◆ **EXERCISE BRIEF**
Among the lines below, restate word for word only those from the line with "Definition with_items (m" through the line with "let key := kv.1 in", with both end lines kept.

*** Opening DATA FOR ANALYSIS ***

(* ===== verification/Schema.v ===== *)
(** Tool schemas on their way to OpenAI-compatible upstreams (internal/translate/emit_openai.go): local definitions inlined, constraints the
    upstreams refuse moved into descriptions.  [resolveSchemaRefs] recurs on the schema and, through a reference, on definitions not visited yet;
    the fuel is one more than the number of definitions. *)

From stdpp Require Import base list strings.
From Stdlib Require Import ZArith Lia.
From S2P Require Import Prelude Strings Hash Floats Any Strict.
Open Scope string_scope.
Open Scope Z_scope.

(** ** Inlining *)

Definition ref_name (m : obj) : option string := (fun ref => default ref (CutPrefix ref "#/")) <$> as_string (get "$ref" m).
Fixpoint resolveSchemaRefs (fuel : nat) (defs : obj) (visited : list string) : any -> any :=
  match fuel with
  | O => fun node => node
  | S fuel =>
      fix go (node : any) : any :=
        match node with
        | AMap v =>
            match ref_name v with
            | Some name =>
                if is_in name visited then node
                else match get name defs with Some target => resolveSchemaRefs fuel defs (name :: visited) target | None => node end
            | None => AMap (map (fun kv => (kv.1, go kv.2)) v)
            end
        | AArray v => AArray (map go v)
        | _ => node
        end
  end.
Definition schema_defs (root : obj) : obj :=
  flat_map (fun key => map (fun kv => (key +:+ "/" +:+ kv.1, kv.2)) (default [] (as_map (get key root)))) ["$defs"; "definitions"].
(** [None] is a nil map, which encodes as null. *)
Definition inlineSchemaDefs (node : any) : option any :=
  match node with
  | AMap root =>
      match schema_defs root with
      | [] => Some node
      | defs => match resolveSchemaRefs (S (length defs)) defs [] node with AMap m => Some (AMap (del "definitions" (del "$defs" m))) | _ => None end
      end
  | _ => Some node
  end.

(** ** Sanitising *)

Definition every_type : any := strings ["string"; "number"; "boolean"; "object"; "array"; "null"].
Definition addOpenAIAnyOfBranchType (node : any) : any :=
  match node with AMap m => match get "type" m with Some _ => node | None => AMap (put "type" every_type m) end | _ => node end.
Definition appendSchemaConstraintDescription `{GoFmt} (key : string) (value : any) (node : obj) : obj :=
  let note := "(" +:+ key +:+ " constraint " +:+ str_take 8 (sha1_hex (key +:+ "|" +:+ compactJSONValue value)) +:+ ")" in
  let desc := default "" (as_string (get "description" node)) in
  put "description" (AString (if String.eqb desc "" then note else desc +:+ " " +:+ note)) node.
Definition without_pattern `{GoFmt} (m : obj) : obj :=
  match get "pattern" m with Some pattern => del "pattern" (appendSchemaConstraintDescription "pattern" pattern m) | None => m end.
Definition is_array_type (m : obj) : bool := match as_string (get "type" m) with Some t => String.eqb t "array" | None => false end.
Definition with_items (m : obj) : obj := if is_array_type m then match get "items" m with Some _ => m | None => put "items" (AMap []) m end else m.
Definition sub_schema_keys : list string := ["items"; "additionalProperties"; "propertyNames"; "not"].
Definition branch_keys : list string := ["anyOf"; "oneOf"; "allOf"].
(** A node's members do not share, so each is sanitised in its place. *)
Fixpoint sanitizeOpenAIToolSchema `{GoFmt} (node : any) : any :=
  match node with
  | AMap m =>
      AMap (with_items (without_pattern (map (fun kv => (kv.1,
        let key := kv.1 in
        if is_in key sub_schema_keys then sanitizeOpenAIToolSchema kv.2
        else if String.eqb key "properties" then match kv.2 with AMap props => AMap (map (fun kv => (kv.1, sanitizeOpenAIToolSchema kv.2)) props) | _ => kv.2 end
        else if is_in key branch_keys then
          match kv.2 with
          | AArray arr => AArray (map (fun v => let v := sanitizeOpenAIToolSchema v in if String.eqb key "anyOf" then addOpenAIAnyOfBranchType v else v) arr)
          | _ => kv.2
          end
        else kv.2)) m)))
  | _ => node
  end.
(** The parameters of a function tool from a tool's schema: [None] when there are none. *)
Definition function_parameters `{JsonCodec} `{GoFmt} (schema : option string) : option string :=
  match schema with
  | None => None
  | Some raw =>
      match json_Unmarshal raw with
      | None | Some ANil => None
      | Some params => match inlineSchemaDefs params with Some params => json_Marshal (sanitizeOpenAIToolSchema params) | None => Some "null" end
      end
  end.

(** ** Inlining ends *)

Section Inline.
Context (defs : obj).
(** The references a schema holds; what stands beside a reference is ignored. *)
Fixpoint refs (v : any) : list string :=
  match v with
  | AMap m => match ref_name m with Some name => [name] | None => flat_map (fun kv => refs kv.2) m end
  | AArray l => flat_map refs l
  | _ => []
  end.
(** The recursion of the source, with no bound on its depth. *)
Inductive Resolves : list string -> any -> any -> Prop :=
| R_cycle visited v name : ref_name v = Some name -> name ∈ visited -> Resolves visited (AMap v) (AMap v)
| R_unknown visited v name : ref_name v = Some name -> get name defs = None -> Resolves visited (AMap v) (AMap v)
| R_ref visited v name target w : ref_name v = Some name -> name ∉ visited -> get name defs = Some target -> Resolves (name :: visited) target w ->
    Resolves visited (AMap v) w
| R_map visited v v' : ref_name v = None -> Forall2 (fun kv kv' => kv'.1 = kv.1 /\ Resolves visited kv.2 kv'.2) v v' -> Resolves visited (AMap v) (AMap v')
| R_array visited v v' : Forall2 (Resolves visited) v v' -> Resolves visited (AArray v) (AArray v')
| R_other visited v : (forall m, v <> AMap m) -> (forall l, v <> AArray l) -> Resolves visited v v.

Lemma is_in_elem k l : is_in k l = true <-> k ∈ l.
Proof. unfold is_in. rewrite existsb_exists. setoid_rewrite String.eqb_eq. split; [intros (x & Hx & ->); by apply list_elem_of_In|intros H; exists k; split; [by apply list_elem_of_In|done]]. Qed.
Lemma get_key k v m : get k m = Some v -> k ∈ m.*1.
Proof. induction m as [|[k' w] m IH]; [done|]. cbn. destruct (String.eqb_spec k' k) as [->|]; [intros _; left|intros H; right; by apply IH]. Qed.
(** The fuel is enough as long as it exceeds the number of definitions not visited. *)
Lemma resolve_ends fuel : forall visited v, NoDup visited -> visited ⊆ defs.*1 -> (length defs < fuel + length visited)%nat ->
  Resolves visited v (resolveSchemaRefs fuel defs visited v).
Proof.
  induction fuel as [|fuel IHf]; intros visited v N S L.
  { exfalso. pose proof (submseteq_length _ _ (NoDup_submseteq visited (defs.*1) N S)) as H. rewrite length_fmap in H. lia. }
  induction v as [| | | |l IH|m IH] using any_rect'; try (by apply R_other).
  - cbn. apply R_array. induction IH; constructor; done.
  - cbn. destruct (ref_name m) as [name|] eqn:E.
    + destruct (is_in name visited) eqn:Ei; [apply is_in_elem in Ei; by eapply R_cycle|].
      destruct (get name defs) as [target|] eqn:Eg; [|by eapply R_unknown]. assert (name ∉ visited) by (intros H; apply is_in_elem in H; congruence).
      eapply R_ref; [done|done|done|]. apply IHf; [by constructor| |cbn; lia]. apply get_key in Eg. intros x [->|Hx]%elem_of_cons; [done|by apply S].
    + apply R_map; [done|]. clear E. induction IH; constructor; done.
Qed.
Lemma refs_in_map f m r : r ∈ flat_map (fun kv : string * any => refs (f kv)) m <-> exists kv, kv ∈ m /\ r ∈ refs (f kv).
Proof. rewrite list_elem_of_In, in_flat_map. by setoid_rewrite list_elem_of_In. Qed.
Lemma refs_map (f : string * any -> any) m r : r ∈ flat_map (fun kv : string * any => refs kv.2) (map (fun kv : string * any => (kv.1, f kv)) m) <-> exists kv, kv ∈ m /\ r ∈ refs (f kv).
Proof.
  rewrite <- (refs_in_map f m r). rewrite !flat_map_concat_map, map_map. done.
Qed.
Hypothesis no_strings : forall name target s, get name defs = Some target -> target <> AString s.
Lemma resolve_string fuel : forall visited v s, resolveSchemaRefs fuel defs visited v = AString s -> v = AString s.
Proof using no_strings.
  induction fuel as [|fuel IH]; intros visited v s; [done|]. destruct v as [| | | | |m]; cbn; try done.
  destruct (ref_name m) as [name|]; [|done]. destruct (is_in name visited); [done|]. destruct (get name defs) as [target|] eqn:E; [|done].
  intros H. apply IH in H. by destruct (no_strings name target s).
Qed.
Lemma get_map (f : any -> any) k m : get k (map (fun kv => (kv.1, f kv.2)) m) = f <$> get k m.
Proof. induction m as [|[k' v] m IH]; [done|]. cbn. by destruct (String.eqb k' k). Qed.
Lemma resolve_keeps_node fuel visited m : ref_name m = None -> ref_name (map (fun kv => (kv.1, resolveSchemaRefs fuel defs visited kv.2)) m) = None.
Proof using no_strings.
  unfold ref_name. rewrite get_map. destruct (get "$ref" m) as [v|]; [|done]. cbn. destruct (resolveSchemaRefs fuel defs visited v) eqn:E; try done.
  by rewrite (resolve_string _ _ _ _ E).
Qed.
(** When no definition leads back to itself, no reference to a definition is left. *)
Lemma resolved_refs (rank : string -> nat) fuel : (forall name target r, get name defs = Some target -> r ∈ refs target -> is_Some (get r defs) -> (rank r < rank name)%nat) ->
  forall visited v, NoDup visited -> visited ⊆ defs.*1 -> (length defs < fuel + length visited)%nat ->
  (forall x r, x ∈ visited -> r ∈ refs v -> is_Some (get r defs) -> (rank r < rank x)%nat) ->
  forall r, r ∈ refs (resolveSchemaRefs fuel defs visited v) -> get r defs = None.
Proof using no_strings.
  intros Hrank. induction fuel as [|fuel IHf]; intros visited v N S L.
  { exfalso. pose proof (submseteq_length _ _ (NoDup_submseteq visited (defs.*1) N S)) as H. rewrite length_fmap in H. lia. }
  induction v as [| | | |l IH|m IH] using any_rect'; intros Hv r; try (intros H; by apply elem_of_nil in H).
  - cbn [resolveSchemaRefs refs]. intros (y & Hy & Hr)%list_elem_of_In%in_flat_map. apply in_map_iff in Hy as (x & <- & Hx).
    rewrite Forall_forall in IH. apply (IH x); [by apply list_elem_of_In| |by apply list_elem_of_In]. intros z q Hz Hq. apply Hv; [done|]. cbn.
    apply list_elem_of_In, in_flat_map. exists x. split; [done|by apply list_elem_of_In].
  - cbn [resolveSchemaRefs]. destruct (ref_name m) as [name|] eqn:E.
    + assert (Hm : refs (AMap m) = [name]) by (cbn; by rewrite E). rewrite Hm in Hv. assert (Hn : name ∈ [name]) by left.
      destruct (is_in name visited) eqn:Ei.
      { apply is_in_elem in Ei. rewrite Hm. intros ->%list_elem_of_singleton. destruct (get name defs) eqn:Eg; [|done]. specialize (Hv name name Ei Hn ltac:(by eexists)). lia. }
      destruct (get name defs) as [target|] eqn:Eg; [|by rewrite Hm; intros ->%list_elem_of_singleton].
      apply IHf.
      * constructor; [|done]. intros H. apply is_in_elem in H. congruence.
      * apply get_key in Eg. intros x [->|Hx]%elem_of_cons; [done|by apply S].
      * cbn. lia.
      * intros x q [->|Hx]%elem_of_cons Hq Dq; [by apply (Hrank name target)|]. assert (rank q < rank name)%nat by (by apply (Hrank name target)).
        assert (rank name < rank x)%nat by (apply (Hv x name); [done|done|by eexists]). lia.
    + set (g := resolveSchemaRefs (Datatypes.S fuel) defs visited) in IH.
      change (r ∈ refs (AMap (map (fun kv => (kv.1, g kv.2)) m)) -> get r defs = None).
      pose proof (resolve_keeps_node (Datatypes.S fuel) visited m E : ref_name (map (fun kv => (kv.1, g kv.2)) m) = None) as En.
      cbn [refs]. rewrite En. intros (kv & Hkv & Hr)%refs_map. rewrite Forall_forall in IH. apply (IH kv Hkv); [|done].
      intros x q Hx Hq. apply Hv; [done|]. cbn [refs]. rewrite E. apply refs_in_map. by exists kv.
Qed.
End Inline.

*** Closing DATA FOR ANALYSIS ***

◆ **RESULT**
Definition with_items (m : obj) : obj := if is_array_type m then match get "items" m with Some _ => m | None => put "items" (AMap []) m end else m.
Definition sub_schema_keys : list string := ["items"; "additionalProperties"; "propertyNames"; "not"].
Definition branch_keys : list string := ["anyOf"; "oneOf"; "allOf"].
(** A node's members do not share, so each is sanitised in its place. *)
Fixpoint sanitizeOpenAIToolSchema `{GoFmt} (node : any) : any :=
  match node with
  | AMap m =>
      AMap (with_items (without_pattern (map (fun kv => (kv.1,
        let key := kv.1 in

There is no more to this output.